Start of Block
(* ===== verification/StoryboardRevision.v ===== *)
(** * Storyboards: plans and their revisions, [internal/aigc/storyboard/revision.go]

    A candidate plan is reconciled with the active one (ids are kept by semantic
    keys, prompts locked by the user and approved assets carried over),
    validated, and installed as the pending revision, which a decision promotes
    or rejects. *)

From Stdlib Require Import ZArith Lia Ascii.
From S2P Require Import Prelude GoJson StoryboardModels StoryboardGraph StoryboardCommand.

Definition supportedAssetSlotMediaKinds : list string :=
  ["image"; "illustration"; "keyframe"; "video"; "audio"; "music"; "voice"; "text"; "script"; "lyrics"].

Definition isSupportedAssetSlotMediaKind (value : string) : bool :=
  bool_decide (ToLower (TrimSpace value) ∈ supportedAssetSlotMediaKinds).

Record RevisionDiff := mkRevisionDiff {
  df_AddedTargets : list string;
  df_UpdatedTargets : list string;
  df_ReusedTargets : list string;
  df_ArchivedTargets : list string;
  df_ReusableAssets : list string;
  df_ReusableBindingIDs : list string;
  df_StaleOutputsAfterPromotion : list string
}.
#[global] Instance eta_RevisionDiff : Eta RevisionDiff := fun r =>
  mkRevisionDiff (df_AddedTargets r) (df_UpdatedTargets r) (df_ReusedTargets r)
  (df_ArchivedTargets r) (df_ReusableAssets r) (df_ReusableBindingIDs r)
  (df_StaleOutputsAfterPromotion r).
Definition zeroRevisionDiff : RevisionDiff :=
  mkRevisionDiff [] [] [] [] [] [] [].

Definition json_RevisionDiff (r : RevisionDiff) : any :=
  AObj (array_field_opt "added_targets" AStr (df_AddedTargets r) ++
    array_field_opt "updated_targets" AStr (df_UpdatedTargets r) ++
    array_field_opt "reused_targets" AStr (df_ReusedTargets r) ++
    array_field_opt "archived_targets" AStr (df_ArchivedTargets r) ++
    array_field_opt "reusable_assets" AStr (df_ReusableAssets r) ++
    array_field_opt "reusable_binding_ids" AStr (df_ReusableBindingIDs r) ++
    array_field_opt "stale_outputs_after_promotion" AStr (df_StaleOutputsAfterPromotion r)).
(* ===== verification/StoryboardProps.v ===== *)
(** * Storyboards: what the commands do to an aggregate

    The bindings change by three elementary effects ([binding_effect]): a new
    candidate, the activation of a candidate, the retirement of a binding.  The
    shape of a plan -- its ids, keys, slots and dependencies -- is never changed
    once it is stored.  [domain_change] puts this together; every method of the
    aggregate is one, followed by the entry of the command into the ledger of
    applied commands ([applied]). *)

From Stdlib Require Import ZArith Lia.
From stdpp Require Import relations.
From S2P Require Import Prelude GoJson StoryboardModels StoryboardGraph StoryboardCommand StoryboardRevision StoryboardValid.

(** ** Bindings *)

Inductive binding_effect : list ArtifactBinding → list ArtifactBinding → Prop :=
| be_retire l i b state :
    l !! i = Some b →
    (bd_State b = BindingStateCandidate ∧ (state = BindingStateSuperseded ∨ state = BindingStateRejected)
     ∨ bd_State b = BindingStateActive ∧ state = BindingStateSuperseded) →
    binding_effect l (<[i := set_state state b]> l)
| be_add l b :
    bd_ID b ∉ bd_ID <$> l →
    (bd_State b = BindingStateCandidate ∨ bd_State b = BindingStateSuperseded) →
    binding_effect l (l ++ [b])
| be_activate l i b :
    l !! i = Some b → bd_State b = BindingStateCandidate →
    (∀ b', b' ∈ l → bd_TargetID b' = bd_TargetID b → bd_AssetSlot b' = bd_AssetSlot b →
       bd_State b' ≠ BindingStateActive) →
    binding_effect l (<[i := set_state BindingStateActive b]> l).

(** At most one binding of a slot is active, and ids are unique. *)
Record bindings_ok (l : list ArtifactBinding) : Prop := {
  bo_ids : NoDup (bd_ID <$> l);
  bo_active i j b b' : l !! i = Some b → l !! j = Some b' →
    bd_State b = BindingStateActive → bd_State b' = BindingStateActive →
    bd_TargetID b = bd_TargetID b' → bd_AssetSlot b = bd_AssetSlot b' → i = j
}.

(** A binding never changes but in its state, and that only forward. *)
Definition binding_follows (b b' : ArtifactBinding) : Prop :=
  b' = set_state (bd_State b') b ∧
  (bd_State b' = bd_State b ∨ bd_State b = BindingStateCandidate
   ∨ bd_State b = BindingStateActive ∧ bd_State b' = BindingStateSuperseded).

Definition bindings_follow (l l' : list ArtifactBinding) : Prop :=
  ∀ i b, l !! i = Some b → ∃ b', l' !! i = Some b' ∧ binding_follows b b'.

Lemma set_state_id b : set_state (bd_State b) b = b.
Proof. by destruct b. Qed.

Lemma binding_follows_refl b : binding_follows b b.
Proof. split; [by rewrite set_state_id|by left]. Qed.

Lemma binding_follows_trans b1 b2 b3 : binding_follows b1 b2 → binding_follows b2 b3 → binding_follows b1 b3.
Proof.
  intros [E1 H1] [E2 H2]. split; [rewrite E2, E1; done|].
  destruct H1 as [H1 | [H1 | [H1 H1']]]; destruct H2 as [H2 | [H2 | [H2 H2']]];
    rewrite ?H1, ?H2 in *; try rewrite H1' in *; naive_solver.
Qed.
(** A plan under review changes nothing of the plan in use.  A new plan is
    accepted only when none is pending and the version is current; it is well formed and
    stored after the others, which stay as they are, with the bindings and the
    plan in use; and a rejection of the pending plan, too, leaves all other
    plans, the bindings and the plan in use as they were. *)
Theorem review_leaves_the_plan_in_use now commandID base :
  (∀ candidate preserve a v a',
     checkAppliedCommand a commandID (pending_fingerprint commandID base candidate preserve) = Ok false →
     CreatePendingRevision now commandID base candidate preserve a = (Ok v, a') →
     base = ag_Version a ∧ blank (ag_PendingRevisionID a) = true ∧
     (ag_ActiveRevisionID a', ag_PlanRevision a', ag_Bindings a') = (ag_ActiveRevisionID a, ag_PlanRevision a, ag_Bindings a) ∧
     ∃ r, ag_Revisions a' = ag_Revisions a ++ [r] ∧ wellformed r ∧ ag_PendingRevisionID a' = rv_ID r ∧
          ag_Status a' = AggregateStatusReviewing) ∧
  (∀ revisionID a a',
     checkAppliedCommand a commandID (decision_fingerprint commandID base revisionID) = Ok false →
     RejectPendingRevision now commandID base revisionID a = (Ok tt, a') →
     base = ag_Version a ∧ ag_PendingRevisionID a' = "" ∧
     (ag_ActiveRevisionID a', ag_PlanRevision a', ag_Bindings a') = (ag_ActiveRevisionID a, ag_PlanRevision a, ag_Bindings a) ∧
     ∃ i r r', ag_Revisions a !! i = Some r ∧ rv_ID r = ag_PendingRevisionID a ∧
       ag_Revisions a' = <[i := r']> (ag_Revisions a) ∧ rv_Status r' = RevisionStatusRejected).
Proof.
  split.
  - intros candidate preserve a v a' Hc. unfold CreatePendingRevision. cbv zeta.
    intros [[? _]|[_ [Hv Hk]%versioned_ok]]%once_ok; [congruence|]. revert Hk.
    destruct (blank (ag_PendingRevisionID a)); cbn [negb]; [|done].
    match goal with |- context[ReconcileRevision ?x ?y ?z] => destruct (ReconcileRevision x y z) as [normalized diff] end.
    destruct (ValidateRevision normalized) eqn:E; [done|]. apply validation_spec in E.
    intros [= _ <-]. rewrite touch_bindings, touch_revisions.
    match goal with |- context[touchCommand ?t commandID ?f ?x] => pose proof (touch_rest t commandID f x) as [= -> -> -> ->] end.
    split_and!; [done|done|done|]. eexists. split_and!; [done| |done|done]. by destruct E.
  - intros revisionID a a' Hc. unfold RejectPendingRevision. cbv zeta.
    intros [[? _]|[_ [Hv Hk]%versioned_ok]]%once_ok; [congruence|]. revert Hk.
    destruct (check_pending_id a revisionID); [done|]. cbn [check].
    destruct (List.find _ _) as [r|] eqn:E; [|done]. intros [= <-].
    rewrite touch_bindings, touch_revisions.
    match goal with |- context[touchCommand ?t commandID ?f ?x] => pose proof (touch_rest t commandID f x) as [= -> -> -> _] end.
    destruct (update_first_insert _ (fun r => r <| rv_Status := RevisionStatusRejected |> <| rv_UpdatedAt := now 0%nat |>) _ _ E)
      as (i & Hi & Eq).
    apply find_elem in E as [_ Hid%bool_decide_eq_true].
    split_and!; [done|done|done|]. eexists i, r, _. split_and!; [done|done|exact Eq|done].
Qed.

(** Promotion puts the reviewed plan in use.  The pending plan -- the one
    the caller names, if any is named -- becomes the plan in use under its id with the shape it
    was reviewed in, unchanged but for its status and for the assets that are
    rebased on it when it preserves them.  Exactly the candidates and
    active assets that no slot of it refers to retire. *)
Theorem promotion_puts_reviewed_plan_in_use now commandID base revisionID a v a' :
  checkAppliedCommand a commandID (decision_fingerprint commandID base revisionID) = Ok false →
  PromotePendingRevision now commandID base revisionID a = (Ok v, a') →
  base = ag_Version a ∧ (TrimSpace revisionID = "" ∨ TrimSpace revisionID = ag_PendingRevisionID a) ∧
  ag_ActiveRevisionID a' = ag_PendingRevisionID a ∧ ag_PendingRevisionID a' = "" ∧
  ag_PlanRevision a' = incr (ag_PlanRevision a) ∧
  ∃ i pending r', ag_Revisions a !! i = Some pending ∧ rv_ID pending = ag_PendingRevisionID a ∧
    ag_Revisions a' !! i = Some r' ∧ revision_shape r' = revision_shape pending ∧ rv_Status r' = RevisionStatusActive ∧
    (rv_PreserveApprovedAssets pending = false →
       r' = pending <| rv_Status := RevisionStatusActive |> <| rv_UpdatedAt := now 1%nat |>) ∧
    ag_Bindings a' = (fun b => if bool_decide (bd_State b = BindingStateCandidate ∨ bd_State b = BindingStateActive)
                                  && bool_decide (bd_ID b ∉ referenced_bindings r')
                               then set_state BindingStateSuperseded b else b) <$> ag_Bindings a.
Proof.
  intros Hc. unfold PromotePendingRevision. cbv zeta.
  intros [[? _]|[_ [Hv Hk]%versioned_ok]]%once_ok; [congruence|]. revert Hk.
  destruct (check_pending_id a revisionID) eqn:Ecp; [done|]. cbn [check].
  destruct (last_index _ _ ≫= _) as [[i pending]|] eqn:Ep; [|done].
  set (previous := last_index (has_revision_id (ag_ActiveRevisionID a)) (ag_Revisions a)
                   ≫= fun i => (i,.) <$> ag_Revisions a !! i).
  apply bind_Some in Ep as (k & Hlast & (r & Hr & [= <- <-])%fmap_Some).
  apply last_index_spec in Hlast as (r0 & Hr0 & [Hid%bool_decide_eq_true _]%andb_prop).
  assert (r0 = pending) as -> by congruence.
  unfold promoted. cbv zeta. intros [= _ <-]. rewrite touch_bindings, touch_revisions.
  match goal with |- context[touchCommand ?t commandID ?f ?x] => pose proof (touch_rest t commandID f x) as [= -> -> -> _] end.
  rewrite supersedeUnreferenced_bindings.
  change (match previous with Some _ => _ | None => pending end <| rv_Status := _ |> <| rv_UpdatedAt := _ |>)
    with (promoted_plan now previous pending).
  assert (rv_ID (promoted_plan now previous pending) = rv_ID pending) as Hpid
    by (apply revision_shape_ID, promoted_plan_shape).
  split; [done|]. split; [by apply check_pending_None|]. split; [exact (eq_trans Hpid Hid)|]. split; [done|]. split; [done|].
  exists i, pending, (promoted_plan now previous pending). split_and!; [done|done| |apply promoted_plan_shape|done| |done].
  - cbn. apply list_lookup_insert_eq. destruct previous as [[j q]|]; cbn; rewrite ?length_insert;
      by eapply lookup_lt_Some.
  - intros Hpres. unfold promoted_plan. rewrite Hpres. by destruct previous as [[]|].
Qed.
End plans.

(** ** Generated media always enters review *)

Lemma clone_assets a : assets (Clone a) = assets a.
Proof.
  unfold assets. cbn. f_equal. rewrite <-list_fmap_compose. apply list_fmap_ext. intros i r _.
  unfold compose, plan_assets. cbn. f_equal. unfold revision_elements. cbn.
  induction (rv_Modules r) as [|m l IH]; [done|]. rewrite fmap_cons, !bind_cons, !fmap_app, IH. f_equal.
  cbn. rewrite <-list_fmap_compose. apply list_fmap_ext. intros j e _. unfold compose, element_assets, clone_StoryboardElement.
  cbn [el_ID el_AssetSlots update_field eta_StoryboardElement]. f_equal.
  by rewrite elems_copy_slice, <-list_fmap_compose.
Qed.

Section service.
Context `{Digest} `{Formatting} `{MapRange} `{Clock} {X : Type}.

Local Ltac same_repo :=
  let Heq := fresh in intros Heq; apply (f_equal snd) in Heq; cbn in Heq; subst; by left.

Lemma SaveAggregate_saves t a v ev (w : bworld X) r w' :
  SaveAggregate t a v ev w = (r, w') → bw_repo w' = bw_repo w ∨ bw_repo w' = saved t a ev (bw_repo w) ∧ r = Ok tt.
Proof.
  unfold SaveAggregate, check. destruct (validateAggregateIdentity _); [same_repo|].
  unfold bind, b_get. match goal with |- context[mr_aggregates ?m !! ?k] => destruct (mr_aggregates m !! k) end; [|same_repo].
  repeat (case_match; [same_repo|]). cbv [b_put ret]. intros Heq. apply pair_equal_spec in Heq as [<- <-]. by right.
Qed.

(** A command leaves the repository or stores what its method has made of the
    stored storyboard. *)
Lemma run_command_saves {A B} sid cid fp replayed (method : (nat → Time) → agg (result A)) marked event (value : A → B)
    (w : bworld X) r w' :
  run_command sid cid fp replayed method marked event value w = (r, w') →
  bw_repo w' = bw_repo w ∨
  ∃ a now v a1 t ev, mr_aggregates (bw_repo w) !! TrimSpace sid = Some a ∧
    checkAppliedCommand (Clone a) cid fp = Ok false ∧ method now (Clone a) = (Ok v, a1) ∧
    r = Ok (marked v a1, value v) ∧ bw_repo w' = saved t (marked v a1) ev (bw_repo w).
Proof.
  unfold run_command, bind_ok. rewrite loadForCommand_ends.
  destruct (blank sid); [same_repo|].
  destruct (_ !! _) as [a|] eqn:Ha; [|same_repo]. rewrite <-checkApplied_clone.
  destruct (checkAppliedCommand (Clone a) cid fp) as [[]|e] eqn:Hc; [same_repo| |same_repo].
  unfold bind, b_clock. match goal with |- context[method ?n (Clone a)] => set (now := n) end.
  destruct (method now (Clone a)) as [[v|e] a1] eqn:Em; [|same_repo].
  match goal with |- context[SaveAggregate ?t ?b ?v ?ev ?w1] =>
    pose proof (SaveAggregate_saves t b v ev w1) as Hs; destruct (SaveAggregate t b v ev w1) as [[[]|e] w2] end;
    cbn [ret]; intros Heq; apply pair_equal_spec in Heq as [<- <-]; specialize (Hs _ _ eq_refl) as [Hs|[Hs Hok]];
    [by left| |by left|done].
  right. by eexists a, now, v, a1, _, _.
Qed.
Lemma same_command_true l r : same_command l r = true ↔ l = r.
Proof.
  unfold same_command. rewrite !andb_true_iff, !bool_decide_eq_true, Z.eqb_eq, Bool.eqb_true_iff.
  destruct l, r; cbn. split; [by intros (((((((-> & ->) & ->) & ->) & ->) & ->) & ->) & ->)|].
  by intros [= -> -> -> -> -> -> -> ->].
Qed.

Lemma sameReview_command t c : sameReviewCommand t c = true → receipt_command t = normalize c.
Proof. unfold sameReviewCommand. generalize (receipt_command t), (normalize c). intros l r. apply same_command_true. Qed.

(** A receipt stands for the command it was made for. *)
Lemma receipt_ok_command ik t : receipt_ok ik t → receipt_command t = raw_command t.
Proof. intros Ho. exact (ro_plain _ _ Ho). Qed.

(** ** The methods *)

Section methods.
Context `{MapRange} `{Clock}.
Implicit Types (w : timed MemoryStore).

Inductive artifact_command : Type :=
| RCreate (revision : Revision)
| RReview (command : ReviewCommand)
| RActivate (id : string) (expectedVersion : Z)
| RReject (id : string) (expectedVersion : Z)
| RGet (id : string)
| RGetByIdempotencyKey (key : string)
| RGetLatest (sessionID kind : string)
| RGetReviewReceipt (key : string).

Definition t_only {A} (c : Eff (timed MemoryStore) (result A)) : Eff (timed MemoryStore) (option error) :=
  let* r := c in ret (match r with Ok _ => None | Err e => Some e end).

Definition run_command (c : artifact_command) : Eff (timed MemoryStore) (option error) :=
  match c with
  | RCreate revision => t_only (CreateRevision revision)
  | RReview command => t_only (ApplyReview command)
  | RActivate id version => t_only (Activate id version)
  | RReject id version => t_only (Reject id version)
  | RGet id => t_only (Get id)
  | RGetByIdempotencyKey key => t_only (GetByIdempotencyKey key)
  | RGetLatest sessionID kind => t_only (GetLatest sessionID kind)
  | RGetReviewReceipt key => t_only (GetReviewReceipt key)
  end.

(** One method: it leaves the store or makes a change of it. *)
Definition changes {A} (c : Eff (timed MemoryStore) A) : Prop :=
  ∀ w a w', artifact_inv (t_store w) → c w = (a, w') →
    t_store w' = t_store w ∨ artifact_change (t_store w) (t_store w').

Lemma artifact_only {A} (c : Eff (timed MemoryStore) (result A)) : changes c → changes (t_only c).
Proof.
  intros Hc w a w' Hi. unfold t_only, bind, ret. destruct (c w) as [r w1] eqn:E. intros [= _ <-]. by eapply Hc.
Qed.

Lemma new_revision_keys s r now :
  av_ID (new_revision s r now) = av_ID r ∧ av_IdempotencyKey (new_revision s r now) = av_IdempotencyKey r.
Proof. unfold new_revision. by destruct (av_Version r =? 0). Qed.

Lemma CreateRevision_changes revision : changes (CreateRevision revision).
Proof.
  intros w a w' Hi. unfold CreateRevision. set (r := normalizeCreateRequest revision).
  unfold check. destruct (Revision_Validate r); [intros [= _ <-]; by left|]. unfold bind at 1, t_get.
  destruct (byKey _ !! _) as [id|] eqn:Ek.
  { destruct (negb _); intros [= _ <-]; by left. }
  case_bool_decide as Ex; [intros [= _ <-]; by left|]. apply eq_None_not_Some in Ex.
  unfold t_commit, bind, t_now, t_put, ret. intros [_ <-]%pair_equal_spec. right. cbn [t_store].
  destruct (new_revision_keys (t_store w) r (now_at (t_reads w))) as [E1 E2].
  apply revision_create_change; by rewrite ?E1, ?E2.
Qed.

(** What must hold for a review to be applied. *)
Record reviewable (s : MemoryStore) (c : ReviewCommand) (u : Revision) : Prop := {
  rv_fresh : receipts s !! rc_IdempotencyKey c = None;
  rv_there : byID s !! rc_ArtifactID c = Some u;
  rv_same : av_SessionID u = rc_SessionID c ∧ av_Kind u = rc_ArtifactKind c ∧ av_Version u = rc_ArtifactVersion c;
  rv_status : av_Status u = rc_ExpectedStatus c;
  rv_latest : stale_review s c = None
}.

(** An accepted review: a replay of its receipt, or the first application. *)
Lemma ApplyReview_inv command w r w' :
  artifact_inv (t_store w) → ApplyReview command w = (Ok r, w') →
  let c := normalize command in
  ReviewCommand_Validate c = None ∧
  (w' = w ∧ receipts (t_store w) !! rc_IdempotencyKey c = Some (rr_Receipt r) ∧ receipt_command (rr_Receipt r) = c ∧
     rr_Revision r = rt_Result (rr_Receipt r) ∧ rr_Applied r = false ∨
   ∃ u now, reviewable (t_store w) c u ∧ t_store w' = after_review (t_store w) c u now ∧
     r = review_result c u now).
Proof.
  intros Hi. unfold ApplyReview. set (c := normalize command).
  assert (normalize c = c) as Hc by apply review_normalize_idem. clearbody c. unfold check.
  destruct (ReviewCommand_Validate c) eqn:Ev; [done|]. unfold bind at 1, t_get. intros E. split; [done|]. revert E.
  destruct (receipts _ !! _) as [t|] eqn:Et.
  - destruct (sameReviewCommand t c) eqn:Es; [|done]. cbn [negb]. intros [<- <-]%answer_inj. left.
    cbn [rr_Receipt rr_Revision rr_Applied]. pose proof (ro_clone _ _ (ri_receipts _ Hi _ _ Et)) as Ht. rewrite Ht.
    rewrite (sameReview_command _ _ Es), Hc. split_and!; try done. exact (f_equal rt_Result Ht).
  - destruct (byID _ !! _) as [u|] eqn:Eu; [|done].
    destruct (negb (bool_decide (av_SessionID u = _)) || _ || _) eqn:Ei; [done|].
    rewrite !orb_false_iff, !negb_false_iff, !bool_decide_eq_true, Z.eqb_eq in Ei. destruct Ei as [[E1 E2] E3].
    destruct (negb (bool_decide (av_Status u = _))) eqn:Est; [done|]. rewrite negb_false_iff, bool_decide_eq_true in Est.
    destruct (stale_review _ c) eqn:Esr; [done|].
    intros [<- <-]%answer_inj. right. exists u, (now_at (t_reads w)). split; [by split|]. split; reflexivity.
Qed.

Lemma transition_changes id version status : changes (transition id version status).
Proof.
  intros w a w' Hi. unfold transition, bind at 1, t_get.
  destruct (byID _ !! _) as [r|] eqn:Er; [|intros [_ <-]%pair_equal_spec; by left].
  destruct (_ && _); [intros [_ <-]%pair_equal_spec; by left|].
  unfold t_commit, bind, t_now, t_put, ret. intros [_ <-]%pair_equal_spec. right. cbn [t_store].
  rewrite <-(same_receipts (_ <| byID := _ |>)).
  apply (transition_change (t_store w) _ r _ (bool_decide (status = StatusActive)) _ _ Hi Er); [|done|by left].
  case_bool_decide; by destruct r.
Qed.

Lemma reviewed_follows d u now : revision_follows u (reviewed_revision d u now).
Proof. unfold reviewed_revision. case_bool_decide; by destruct u. Qed.

Lemma new_receipt_ok s c u now :
  artifact_inv s → reviewable s c u → normalize c = c →
  receipt_ok (rc_IdempotencyKey c) (cloneReceipt (new_receipt c (reviewed_revision (rc_Decision c) u now) now)) ∧
  raw_command (cloneReceipt (new_receipt c (reviewed_revision (rc_Decision c) u now) now)) = c.
Proof.
  intros Hi [_ Hu (E1 & E2 & E3) _ _] Hc. destruct (ri_filed _ Hi _ _ Hu) as [Hid _].
  destruct (follows_keys _ _ (reviewed_follows (rc_Decision c) u now)) as (F1 & _ & F3 & F4 & F5).
  assert (Hst : av_Status (reviewed_revision (rc_Decision c) u now)
    = if bool_decide (rc_Decision c = ReviewDecisionApprove) then StatusActive else StatusRejected).
  { unfold reviewed_revision. by case_bool_decide. }
  revert F1 F3 F4 F5 Hst. generalize (reviewed_revision (rc_Decision c) u now) as v. intros v F1 F3 F4 F5 Hst.
  assert (Hraw : raw_command (cloneReceipt (new_receipt c v now)) = c).
  { unfold raw_command, cloneReceipt, new_receipt. cbn. rewrite F1, F3, F4, F5, Hid, E1, E2, E3. by destruct c. }
  split; [|done]. split; [done|apply cloneReceipt_idem|by rewrite Hraw|]. split_and!; done.
Qed.

Lemma after_review_change s c u now :
  artifact_inv s → reviewable s c u → normalize c = c → artifact_change s (after_review s c u now).
Proof.
  intros Hi Hrv Hc. pose proof Hrv as [Hn Hu _ _ _]. destruct (new_receipt_ok _ _ _ now Hi Hrv Hc) as [Hok _].
  apply (transition_change s _ u _ _ now _ Hi Hu (reviewed_follows _ _ _)).
  - intros ik t Ht. rewrite lookup_insert_ne; [done|]. cbn. congruence.
  - intros ik t [[<- <-]|[_ ?]]%lookup_insert_Some; [by right|by left].
Qed.

Lemma ApplyReview_changes command : changes (ApplyReview command).
Proof.
  intros w [r|e] w' Hi E.
  - destruct (ApplyReview_inv _ _ _ _ Hi E) as (_ & [(-> & _)|(u & now & Hu & -> & _)]); [by left|].
    right. apply after_review_change; [done|done|apply review_normalize_idem].
  - left. revert E. unfold ApplyReview, check, bind at 1, t_get.
    repeat (match goal with |- (match ?x with _ => _ end) _ = _ → _ => destruct x end; try discriminate);
      by intros [_ <-]%pair_equal_spec.
Qed.

Lemma artifact_command_changes c : changes (run_command c).
Proof.
  destruct c; cbn [run_command]; apply artifact_only;
    [apply CreateRevision_changes|apply ApplyReview_changes|apply transition_changes|apply transition_changes|..];
    intros w a w' _; unfold Get, GetByIdempotencyKey, GetLatest, GetReviewReceipt, bind, t_get;
    repeat case_match; intros [_ <-]%pair_equal_spec; by left.
Qed.

(** ** Runs *)

Inductive artifact_step w : timed MemoryStore → Prop :=
| step_command c e w' : run_command c w = (e, w') → artifact_step w w'
| step_clock n : artifact_step w (mkTimed (t_store w) n).

Definition artifact_future : timed MemoryStore → timed MemoryStore → Prop := rtc artifact_step.
Definition artifacts_reachable w : Prop := ∃ w0, t_store w0 = NewMemoryStore ∧ artifact_future w0 w.

Lemma artifact_future_changes w w' :
  artifact_future w w' → artifact_inv (t_store w) → rtc artifact_change (t_store w) (t_store w') ∧ artifact_inv (t_store w').
Proof.
  induction 1 as [w|w w1 w' Hs _ IH]; intros Hi; [done|].
  assert (t_store w1 = t_store w ∨ artifact_change (t_store w) (t_store w1)) as [E|Hc].
  { destruct Hs as [c e w1 E|n]; [by eapply artifact_command_changes|by left]. }
  - rewrite E in IH. by apply IH.
  - destruct IH as [Hr Hi']; [by eapply artifact_change_inv|]. split; [by eapply rtc_l|done].
Qed.

Lemma artifacts_reachable_inv w : artifacts_reachable w → artifact_inv (t_store w).
Proof. intros (w0 & E & Hf). apply (artifact_future_changes w0 w Hf). rewrite E. apply initial_artifact_inv. Qed.

(** ** A review is applied once *)

Lemma latest_revision_max s sessionID kind k r :
  byID s !! k = Some r → same_line sessionID kind r = true → av_Version r <= (latest_revision s sessionID kind).1.
Proof.
  intros Hr Hl. unfold latest_revision.
  assert (Hin : (k, r) ∈ map_range (byID s)) by (by rewrite map_range_perm, elem_of_map_to_list).
  revert Hin. generalize (map_range (byID s)) as l, (0, "" : string) as acc.
  set (f := fun latest '(_, candidate) => if same_line sessionID kind candidate && (latest.1 <? av_Version candidate)
    then (av_Version candidate, av_ID candidate) else latest).
  assert (Hstep : ∀ acc p, acc.1 <= (f acc p).1).
  { intros acc [j u]. cbn. destruct (same_line _ _ u); cbn; [|lia]. destruct (Z.ltb_spec acc.1 (av_Version u)); cbn; lia. }
  assert (Hmono : ∀ l acc, acc.1 <= (foldl f acc l).1).
  { induction l as [|p l IH]; intros acc; cbn; [lia|]. specialize (Hstep acc p). specialize (IH (f acc p)). lia. }
  induction l as [|p l IH]; intros acc Hin; [by apply elem_of_nil in Hin|]. cbn.
  apply elem_of_cons in Hin as [<-|Hin]; [|by apply IH].
  etrans; [|apply Hmono]. cbn. rewrite Hl. cbn. destruct (Z.ltb_spec acc.1 (av_Version r)); cbn; lia.
Qed.

Lemma review_is_latest s c k r :
  stale_review s c = None → rc_RequireLatest c = true → byID s !! k = Some r →
  same_line (rc_SessionID c) (rc_ArtifactKind c) r = true → av_Version r <= rc_ArtifactVersion c.
Proof.
  unfold stale_review. intros Hs Hreq Hr Hl. rewrite Hreq in Hs. pose proof (latest_revision_max s _ _ _ _ Hr Hl) as Hle.
  destruct (latest_revision _ _ _) as [v id]. cbn in Hle.
  destruct (Z.eqb_spec v (rc_ArtifactVersion c)); [subst; exact Hle|done].
Qed.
End of Block
» **TRY IT**:
Could you find every line in the records above that contains the word "MapRange" and copy it?

» **RESPONSE AREA**:
Context `{Digest} `{Formatting} `{MapRange} `{Clock} {X : Type}.
Context `{MapRange} `{Clock}.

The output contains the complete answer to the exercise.